ノトバイオート(gnotobiote)はgno(=know)とbiota(生物相)を合わせた言葉でgnotobiotaに由来する。動物がいる環境に生存する全ての生物が明らかであるものを指す。無菌動物もノトバイオートの一種との考えがあるが、現在ではノトバイオートは無菌動物に既知の微生物を定着させた動物の意味が一般的である。無菌動物に単独(2種、3種)の菌を定着させたものをmono-( di-, tri- ) associated animalsと表現する。Ex-germfreeとは言葉通り元無菌動物の意味で無菌動物を通常化したものを言う。これは一定期間無菌状態で維持されることになるが、その期間についての定義はない。Defined (limited) flora 動物は単に無菌動物に通常動物の糞便を投与したものではなく、例えば加熱処理した糞便(芽胞のみ生残)を投与するなどある種の限られた菌群が投与されたものを指す。無菌動物を通常化する場合、動物の生理状態を中心に表現する場合”normalization, normalixe”、動物の環境を中心に表現する場合”conventionalization, conventionalize”と使い分けるが、現在は前者を用いることが多い。異種動物のフローラ(糞便)を無菌動物に投与した場合、動物の正常化とは言えず、”human-flora associated animal” と表現するのが適当である。
無菌動物は帝王切開や子宮切除により無菌的に得られた胎児をアイソレーターに移動し蘇生させた後、同種動物に里子に出すか、人口哺乳で飼育する。検出されうる全ての微生物、寄生虫がいない動物を言う。ここで言う微生物には定義的にはウイルス、リケッチアは含まれていないが、上記作出方法で得られたものには通常検査で検出されるウイルスは検出されない。
どのような方法で無菌であることを認定するかは難しい問題であるが、現在広く用いられているのは、ハートインヒュージョンブロス、チオグリコレートブロス、ポテトデキストロースブロス、クックドミートブロスに糞便、床敷き、給水、アイソレーター内部のふき取りを摂取し、糞便のダイレクトスメアのグラム染色で汚染を確認する。これは全ての菌を確認するというよりは、アイソレーターの損傷やオートクレーブ滅菌の不備などで汚染することが多く、この場合、ほとんどで芽胞菌、ブドウ球菌、大腸菌、カビ類による。これらの菌を検出するには上記方法で十分と考える。
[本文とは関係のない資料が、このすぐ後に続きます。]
(** * NASCAR 25 stream overlay: alerts, chat and ticker widgets

    A shallow embedding of [assets/js/shared.js], [assets/js/alerts.js],
    [assets/js/chat.js] and [assets/js/ticker.js].

    The widgets are scripts over module-level mutable variables and the DOM.
    Each widget is embedded as a record holding its module variables and the
    part of the document it touches, and every JavaScript function becomes a
    function from state to state.  DOM elements that the scripts compare by
    identity or mutate after sharing them (alert and chat message elements)
    live in a store and are named by their index in it; everything else is a
    plain tree.  [setTimeout] callbacks are kept in the state as pending
    timers with their due time and are fired by the host event loop. *)

From Stdlib Require Import List String Ascii ZArith Arith Lia Bool DecimalString Sorted
  Permutation.
Import ListNotations.
Set Warnings "-register-all,-abstract-large-number".
Local Open Scope string_scope.

(* ================================================================== *)
(** * shared.js and the DOM it builds *)
(* ================================================================== *)

Module Dom.

(** An element, over the type of its child nodes. *)
Record ElementOf (N : Type) : Type := mkElement {
  tagName : string;
  classList : list string;
  attributes : list (string * string);
  style : list (string * string);
  childNodes : list N
}.
Arguments mkElement {N} _ _ _ _ _.
Arguments tagName {N} _.
Arguments classList {N} _.
Arguments attributes {N} _.
Arguments style {N} _.
Arguments childNodes {N} _.

(** A DOM subtree.  [Text] is what assigning [textContent] leaves behind and
    [InnerHTML] what assigning [innerHTML] leaves behind (the markup is kept
    as written, it is not parsed). *)
Inductive Node : Type :=
| Elem (e : ElementOf Node)
| Text (data : string)
| InnerHTML (markup : string).

Definition Element : Type := ElementOf Node.

(** A destructuring default, [{ member = d }]: [None] is a member left
    out. *)
Definition default {A : Type} (d : A) (o : option A) : A :=
  match o with Some v => v | None => d end.

(** Elements that the scripts compare by identity are named by a number;
    [differs x] is the test [a => a !== x]. *)
Definition differs (x : nat) (a : nat) : bool := negb (a =? x)%nat.

Definition truthy (s : string) : bool := negb (s =? "").

Definition mem (s : string) (l : list string) : bool :=
  existsb (String.eqb s) l.

(** ASCII white space, as DOMTokenList understands it. *)
Definition is_ascii_whitespace (c : ascii) : bool :=
  let n := nat_of_ascii c in
  ((n =? 9) || (n =? 10) || (n =? 12) || (n =? 13) || (n =? 32))%nat.

Fixpoint has_whitespace (s : string) : bool :=
  match s with
  | EmptyString => false
  | String c rest => is_ascii_whitespace c || has_whitespace rest
  end.

(** [classList.add] throws a DOMException on an empty token and on a token
    with white space in it. *)
Definition valid_token (s : string) : bool :=
  truthy s && negb (has_whitespace s).

(** [element.classList.add(...tokens)]: a class list is an ordered set. *)
Fixpoint classList_add (cl tokens : list string) : list string :=
  match tokens with
  | [] => cl
  | t :: rest => classList_add (if mem t cl then cl else cl ++ [t]) rest
  end.

Fixpoint setAttribute (attrs : list (string * string)) (key value : string)
  : list (string * string) :=
  match attrs with
  | [] => [(key, value)]
  | (k, v) :: rest =>
      if k =? key then (k, value) :: rest
      else (k, v) :: setAttribute rest key value
  end.

(** The [options] argument of [createElement]; an absent or falsy member is
    the empty list or the empty string. *)
Record Options : Type := mkOptions {
  classes : list string;
  attrs : list (string * string);
  text : string;
  html : string
}.

Definition opts (cls : list string) : Options :=
  {| classes := cls; attrs := []; text := ""; html := "" |}.
Definition opts_text (cls : list string) (t : string) : Options :=
  {| classes := cls; attrs := []; text := t; html := "" |}.
Definition opts_attrs (cls : list string) (a : list (string * string)) : Options :=
  {| classes := cls; attrs := a; text := ""; html := "" |}.

Definition lower_ascii (c : ascii) : ascii :=
  let n := nat_of_ascii c in
  if ((65 <=? n) && (n <=? 90))%nat then ascii_of_nat (n + 32) else c.

(** ASCII lower case, as [setAttribute] applies it to the name. *)
Fixpoint toLowerCase (s : string) : string :=
  match s with
  | EmptyString => EmptyString
  | String c rest => String (lower_ascii c) (toLowerCase rest)
  end.

(** The pieces of [s] between runs of white space; [current] is the piece
    being read. *)
Fixpoint split_whitespace (current s : string) : list string :=
  match s with
  | EmptyString => if truthy current then [current] else []
  | String c rest =>
      if is_ascii_whitespace c
      then (if truthy current then [current] else []) ++ split_whitespace "" rest
      else split_whitespace (current ++ String c "") rest
  end.

(** The class list a [class] attribute with this value stands for: its
    tokens, each once, in the order of their first occurrence. *)
Definition class_tokens (value : string) : list string :=
  classList_add [] (split_whitespace "" value).

(** [element.setAttribute(name, value)] on an HTML element.  The name is
    taken in lower case.  The [class] attribute and [classList] are one
    thing, and so are the [style] attribute and [style]: [attributes] holds
    the other attributes.  The declarations of a [style] attribute are kept
    as written, under [cssText]; they are not parsed. *)
Definition set_attribute (name value : string) (e : Element) : Element :=
  let name := toLowerCase name in
  if name =? "class"
  then mkElement (tagName e) (class_tokens value) (attributes e) (style e) (childNodes e)
  else if name =? "style"
  then mkElement (tagName e) (classList e) (attributes e) [("cssText", value)] (childNodes e)
  else mkElement (tagName e) (classList e) (setAttribute (attributes e) name value)
                 (style e) (childNodes e).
無菌動物は通常動物に比べて明らかに生理的に異常状態で同じ動物とは考えにくい。単に通常動物から菌を取り除いた動物ではない。抗生物質により無菌状態を作ることは可能だが、無菌動物と元通常動物では動物の各器官での機能は異なる。無菌動物・ノトバイオート動物を用いる実験ではこの点を理解したうえで使用することが求められる。